┌──

(** Every map has a first free slot from [next] on, within its size. *)
Lemma first_gap (m : gmap Z string) next k :
  (∃ n, (n <= k)%nat ∧ (∀ i, next ≤ i < next + Z.of_nat n → is_Some (m !! i)) ∧
        m !! (next + Z.of_nat n) = None) ∨
  (∀ i, next ≤ i < next + Z.of_nat (S k) → is_Some (m !! i)).
Proof.
  induction k as [|k [(n & Hn & ?)|Hall]].
  - destruct (m !! next) as [d|] eqn:E.
    + right. intros i Hi. replace i with next by lia. eauto.
    + left. exists 0%nat. rewrite Z.add_0_r. split_and!; [lia| |done]. intros; lia.
  - left. exists n. split; [lia|done].
  - destruct (m !! (next + Z.of_nat (S k))) as [d|] eqn:E.
    + right. intros i Hi. destruct (decide (i = next + Z.of_nat (S k))) as [->|]; [eauto|].
      apply Hall. lia.
    + left. exists (S k). by split_and!.
Qed.

(** The loop of [refresh_chunk_progress_state] ends at the least missing slot. *)
Lemma advance_spec (m : gmap Z string) first :
  0 ≤ first → first + Z.of_nat (size m) < u64_modulus →
  let next := advance (size m) m first in
  first ≤ next ≤ first + Z.of_nat (size m) ∧ m !! next = None ∧
  ∀ i, first ≤ i < next → is_Some (m !! i).
Proof.
  intros H0 Hu. destruct (first_gap m first (size m)) as [(n & Hn & Hrun & Hnone)|Hall].
  - cbn. rewrite (advance_run m n) by (done || lia). split_and!; [lia|lia|done|done].
  - apply size_run in Hall. lia.
Qed.

Lemma size_map_seqZ (base : Z) (cs : list string) : size (map_seqZ base cs : gmap Z string) = length cs.
Proof.
  revert base. induction cs as [|c cs IH]; intros base; [by apply map_size_empty|].
  rewrite map_seqZ_cons, map_size_insert_None by apply map_seqZ_cons_disjoint. cbn. by rewrite IH.
Qed.

Lemma advance_map_seqZ base (cs : list string) :
  0 ≤ base → base + Z.of_nat (length cs) < u64_modulus →
  advance (length cs) (map_seqZ base cs) base = base + Z.of_nat (length cs).
Proof.
  intros. apply advance_run; [done..| |].
  - intros i Hi. apply lookup_map_seqZ_is_Some. lia.
  - apply lookup_map_seqZ_None. lia.
Qed.

(** ** Accepting a chunk *)

(** What a transfer was admitted with, which no later frame changes. *)
Definition same_start (t t' : ActiveTransfer) : Prop :=
  at_digest t' = at_digest t ∧ at_total_bytes t' = at_total_bytes t ∧
  at_total_chunks t' = at_total_chunks t ∧ at_start_progress t' = at_start_progress t ∧
  at_admitted_at t' = at_admitted_at t.

#[export] Instance same_start_preorder : PreOrder same_start.
Proof. split; unfold same_start; [by intros|]. intros ? ? ? ? ?. naive_solver congruence. Qed.

Definition chunk_min (t : ActiveTransfer) : Z := u64_add (at_start_progress t) 1.
Definition chunk_max (t : ActiveTransfer) : Z :=
  u64_add (u64_add (at_start_progress t) (at_total_chunks t)) 1.

Lemma refresh_fields t :
  same_start t (refresh_chunk_progress_state t) ∧
  at_chunks (refresh_chunk_progress_state t) = at_chunks t ∧
  at_accept_progress (refresh_chunk_progress_state t) = at_accept_progress t ∧
  at_highest_observed_progress (refresh_chunk_progress_state t) = at_highest_observed_progress t.
Proof. unfold refresh_chunk_progress_state. by case_decide. Qed.

(** An accepted chunk is stored under its progress, within the declared bounds;
    the rest of the transfer is kept. *)
Lemma accept_chunk_inv p tok t pr d t' :
  accept_chunk p tok t pr d = Ok t' →
  same_start t t' ∧ at_accept_progress t' = at_accept_progress t ∧
  at_chunks t' = <[pr := d]> (at_chunks t) ∧
  (at_highest_observed_progress t' ≤ Z.max (at_highest_observed_progress t) pr) ∧
  chunk_min t ≤ pr ≤ chunk_max t ∧
  (at_chunks t !! pr = None ∨ at_chunks t !! pr = Some d).
Proof.
  unfold accept_chunk, chunk_min, chunk_max. intros Hc.
  repeat (case_match; try done); simplify_eq; b2p.
  - split_and!; [done|done| |lia..|].
    + symmetry. apply insert_id. by subst.
    + right. by subst.
  - destruct (refresh_fields (insert_chunk t pr d)) as (? & -> & -> & ->).
    split_and!; try done; [by left..].
Qed.

(** ** Decoding what was built *)

Section proofs.
Context `{SerdeJson} `{Sha256}.

Lemma decode_built f t p m :
  frame_ok f = true → t ≠ "" → 0 < p < u64_modulus →
  decode_frame (into_progress_notification f t p m) = Some (Ok (f, t, p)).
Proof.
  intros Hf Ht Hp. destruct (notification_params f t p m) as (params & E & Hcvm & Htok & Hprog).
  unfold decode_frame. rewrite E. cbn [mbind option_bind get]. rewrite Hcvm. cbn [mbind option_bind].
  rewrite from_to_cvm_value by done. cbn [mbind option_bind]. rewrite Htok, Hprog. cbn.
  unfold assert_valid_token. destruct (str_is_empty t) eqn:Et; [by apply str_is_empty_spec in Et|].
  cbn. unfold parse_progress, progress_number, number_of_u64. cbn [number_as_u64].
  rewrite (proj2 (in_u64_spec p)) by lia. by rewrite (proj2 (Z.ltb_lt _ _)) by lia.
Qed.

(** ** One step of the receiver *)

(** How a frame may change the entry of its own token. *)
Inductive entry_step (p : TransferPolicy) (now : Z) (f : OversizedFrame) (pr : Z) (count : Z)
  : option ActiveTransfer → option ActiveTransfer → Prop :=
| entry_kept e : entry_step p now f pr count e e
| entry_dropped e : entry_step p now f pr count e None
| entry_started digest b c :
    f = Start Render digest b c → b ≤ max_transfer_bytes p → c ≤ max_transfer_chunks p →
    count < max_concurrent_transfers p →
    entry_step p now f pr count None (Some (mkTransfer digest b c pr None None None pr ∅ now))
| entry_accepted t h :
    f = Accept → entry_step p now f pr count (Some t) (Some (set_accept t h pr))
| entry_chunk t t' d :
    f = Chunk d → same_start t t' → at_chunks t' = <[pr := d]> (at_chunks t) →
    chunk_min t ≤ pr ≤ chunk_max t → entry_step p now f pr count (Some t) (Some t').
Hint Constructors entry_step : cvm.

Lemma dispatch_step now r f tok pr r' o :
  dispatch now r f tok pr = (r', o) →
  r_policy r' = r_policy r ∧
  (∀ k, k ≠ tok → transfers r' !! k = transfers r !! k) ∧
  entry_step (r_policy r) now f pr (active_transfer_count r) (transfers r !! tok) (transfers r' !! tok).
Proof.
  destruct f as [[] digest b c| |d| |reason]; cbn [dispatch].
  - unfold handle_start, is_tracking. intros Hd.
    repeat (case_match; [simplify_eq; by auto with cvm|]); simplify_eq; b2p. cbn.
    split_and!; [done|by intros; rewrite lookup_insert_ne|].
    rewrite lookup_insert_eq. destruct (transfers r !! tok) eqn:E; [by exfalso; eauto|].
    by eapply entry_started.
  - unfold handle_accept. intros Hd. destruct (transfers r !! tok) as [t|] eqn:E.
    2:{ simplify_eq. rewrite E. by auto with cvm. }
    case_match; simplify_eq; cbn.
    + split_and!; [done|by intros; rewrite lookup_delete_ne|]. rewrite lookup_delete_eq. constructor.
    + split_and!; [done|by intros; rewrite lookup_insert_ne|]. rewrite lookup_insert_eq. by constructor.
  - unfold handle_chunk. intros Hd. destruct (transfers r !! tok) as [t|] eqn:E.
    2:{ simplify_eq. rewrite E. by auto with cvm. }
    destruct (accept_chunk _ _ _ _ _) as [t'|e] eqn:Ea; simplify_eq; cbn.
    + apply accept_chunk_inv in Ea as (? & ? & ? & ? & ? & ?).
      split_and!; [done|by intros; rewrite lookup_insert_ne|]. rewrite lookup_insert_eq.
      by eapply entry_chunk.
    + split_and!; [done|by intros; rewrite lookup_delete_ne|]. rewrite lookup_delete_eq. constructor.
  - unfold handle_end. intros Hd. destruct (transfers r !! tok) as [t|] eqn:E; simplify_eq; cbn.
    + split_and!; [done|by intros; rewrite lookup_delete_ne|]. rewrite lookup_delete_eq. constructor.
    + rewrite E. by auto with cvm.
  - unfold handle_abort. intros [= <- <-]. cbn.
    split_and!; [done|by intros; rewrite lookup_delete_ne|]. rewrite lookup_delete_eq. constructor.
Qed.

(** ** Invariants of every run *)

(** A transfer comes from a start frame among the processed notifications. *)
Definition started_in (log : list (Z * JsonRpcNotification)) (tok : string) (t : ActiveTransfer) : Prop :=
  ∃ n mode, (at_admitted_at t, n) ∈ log ∧
    decode_frame n = Some (Ok (Start mode (at_digest t) (at_total_bytes t) (at_total_chunks t),
                               tok, at_start_progress t)).

Record transfer_inv (p : TransferPolicy) (t : ActiveTransfer) : Prop := {
  ti_bytes : at_total_bytes t ≤ max_transfer_bytes p;
  ti_chunks : 0 ≤ at_total_chunks t ≤ max_transfer_chunks p;
  ti_total : at_total_chunks t < u64_modulus;
  ti_slots : ∀ k, is_Some (at_chunks t !! k) → chunk_min t ≤ k ≤ chunk_max t;
}.

Record receiver_inv (p : TransferPolicy) (log : list (Z * JsonRpcNotification))
    (r : OversizedTransferReceiver) : Prop := {
  ri_policy : r_policy r = p;
  ri_count : active_transfer_count r ≤ Z.max 0 (max_concurrent_transfers p);
  ri_started : ∀ tok t, transfers r !! tok = Some t → started_in log tok t;
  ri_transfer : ∀ tok t, transfers r !! tok = Some t → transfer_inv p t;
}.

Lemma receiver_inv_init p : receiver_inv p [] (with_policy p).
Proof.
  split; cbn; [done| |by intros; simplify_map_eq..].
  unfold active_transfer_count. cbn. rewrite map_size_empty. lia.
Qed.

(** Keys outside the token are untouched, so the count changes by its entry. *)
Lemma size_entry (m m' : gmap string ActiveTransfer) tok :
  (∀ k, k ≠ tok → m' !! k = m !! k) →
  m' = match m' !! tok with Some t => <[tok := t]> m | None => delete tok m end.
Proof.
  intros Hne. apply map_eq. intros k. destruct (decide (k = tok)) as [->|Hk].
  - destruct (m' !! tok); by simplify_map_eq.
  - rewrite Hne by done. destruct (m' !! tok); by simplify_map_eq.
Qed.

Lemma entry_step_count p now f pr (m m' : gmap string ActiveTransfer) tok :
  (∀ k, k ≠ tok → m' !! k = m !! k) →
  entry_step p now f pr (Z.of_nat (size m)) (m !! tok) (m' !! tok) →
  (size m' <= size m)%nat ∨ Z.of_nat (size m') ≤ max_concurrent_transfers p.
Proof.
  intros Hne Hs. rewrite (size_entry m m' tok Hne).
  inversion Hs as [e E1 E2|e E1 E2|? ? ? ? ? ? ? E1 E2|? ? ? E1 E2|? ? ? ? ? ? ? E1 E2];
    rewrite <- ?E2.
  - left. destruct (m !! tok) eqn:E; [by rewrite map_size_insert_Some|].
    rewrite map_size_delete, E. cbn. lia.
  - left. rewrite map_size_delete. destruct (m !! tok); cbn; lia.
  - right. rewrite map_size_insert_None by done. lia.
  - left. by rewrite map_size_insert_Some.
  - left. by rewrite map_size_insert_Some.
Qed.

Lemma decode_frame_ok n f tok pr : decode_frame n = Some (Ok (f, tok, pr)) → frame_ok f = true.
Proof.
  unfold decode_frame. intros (params & _ & (cvm & _ & (f' & Hf & [= Hk])%bind_Some)%bind_Some)%bind_Some.
  apply result_bind_Ok in Hk as ([] & _ & (q & _ & [= <- <- <-])%result_bind_Ok).
  by eapply from_cvm_value_ok.
Qed.

(** One notification keeps the invariant. *)
Lemma process_frame_inv p log now r n r' o :
  receiver_inv p log r → process_frame now r n = (r', o) → receiver_inv p (log ++ [(now, n)]) r'.
Proof.
  intros [<- Hcount Hst Htr] Hp.
  assert (∀ tok t, started_in log tok t → started_in (log ++ [(now, n)]) tok t) as Hmono.
  { intros tok t (m & mode & Hin & Hdec). exists m, mode. split; [|done]. set_solver. }
  unfold process_frame in Hp. destruct (decode_frame n) as [[[[f tok] pr]|e]|] eqn:Ed;
    [|injection Hp as <- <-; split; eauto..].
  pose proof (decode_frame_ok _ _ _ _ Ed) as Hok.
  apply dispatch_step in Hp as (Hpol & Hne & Hs). rewrite <- Hpol in *.
  assert (∀ t', transfers r' !! tok = Some t' →
            started_in (log ++ [(now, n)]) tok t' ∧ transfer_inv (r_policy r') t') as Htok.
  { intros t' Ht'. rewrite Ht' in Hs. destruct (transfers r !! tok) as [t|] eqn:E1;
      inversion Hs as [| |? ? ? -> Hb Hc|? h ->|? ? d -> Hsame Hch Hpr]; simplify_eq.
    - eauto.
    - specialize (Hst _ _ E1). destruct (Htr _ _ E1). split; [by apply Hmono in Hst|]. by split.
    - specialize (Hst _ _ E1). destruct (Htr _ _ E1) as [? ? ? Hsl].
      destruct Hsame as (D1 & D2 & D3 & D4 & D5). split.
      + apply Hmono in Hst. destruct Hst as (m & mode & Hin & Hdec). exists m, mode.
        by rewrite D1, D2, D3, D4, D5.
      + split; rewrite ?D2, ?D3; try done. intros k Hk. unfold chunk_min, chunk_max.
        rewrite D3, D4. rewrite Hch, lookup_insert in Hk. case_decide; [by subst|by apply Hsl].
    - cbn in Hok. b2p. rewrite !in_u64_spec in *. split.
      + exists n, Render. split; [set_solver|done].
      + split; cbn; try lia. intros k Hk. by rewrite lookup_empty in Hk; destruct Hk. }
  split.
  - done.
  - unfold active_transfer_count in *. destruct (entry_step_count _ _ _ _ _ _ _ Hne Hs); lia.
  - intros k t Hk. destruct (decide (k = tok)) as [->|]; [by apply Htok|].
    rewrite Hne in Hk by done. eauto.
  - intros k t Hk. destruct (decide (k = tok)) as [->|]; [by apply Htok|].
    rewrite Hne in Hk by done. eauto.
Qed.

(** The slots of a transfer are one more than its declared chunks. *)
Lemma chunk_bounds_width t :
  0 ≤ at_total_chunks t < u64_modulus → chunk_max t - chunk_min t ≤ at_total_chunks t.
Proof.
  intros Ht. unfold chunk_max, chunk_min, u64_add.
  rewrite Zplus_mod_idemp_l.
  replace (at_start_progress t + at_total_chunks t + 1)
    with ((at_start_progress t + 1) + at_total_chunks t) by lia.
  rewrite <- (Zplus_mod_idemp_l (at_start_progress t + 1)).
  set (a := (at_start_progress t + 1) mod u64_modulus).
  assert (0 ≤ a < u64_modulus) by apply Z.mod_pos_bound, u64_modulus_pos.
  pose proof (Z.mod_le (a + at_total_chunks t) u64_modulus). unfold u64_modulus in *. lia.
Qed.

└──

Description of the task =
From the material above, retype precisely the lines between the line holding "rewrite map_size_delete, E. cbn. lia." and the line holding "Lemma process_frame_inv p", inclusive, and nothing beyond them.

Task answer =
    rewrite map_size_delete, E. cbn. lia.
  - left. rewrite map_size_delete. destruct (m !! tok); cbn; lia.
  - right. rewrite map_size_insert_None by done. lia.
  - left. by rewrite map_size_insert_Some.
  - left. by rewrite map_size_insert_Some.
Qed.

Lemma decode_frame_ok n f tok pr : decode_frame n = Some (Ok (f, tok, pr)) → frame_ok f = true.
Proof.
  unfold decode_frame. intros (params & _ & (cvm & _ & (f' & Hf & [= Hk])%bind_Some)%bind_Some)%bind_Some.
  apply result_bind_Ok in Hk as ([] & _ & (q & _ & [= <- <- <-])%result_bind_Ok).
  by eapply from_cvm_value_ok.
Qed.

(** One notification keeps the invariant. *)
Lemma process_frame_inv p log now r n r' o :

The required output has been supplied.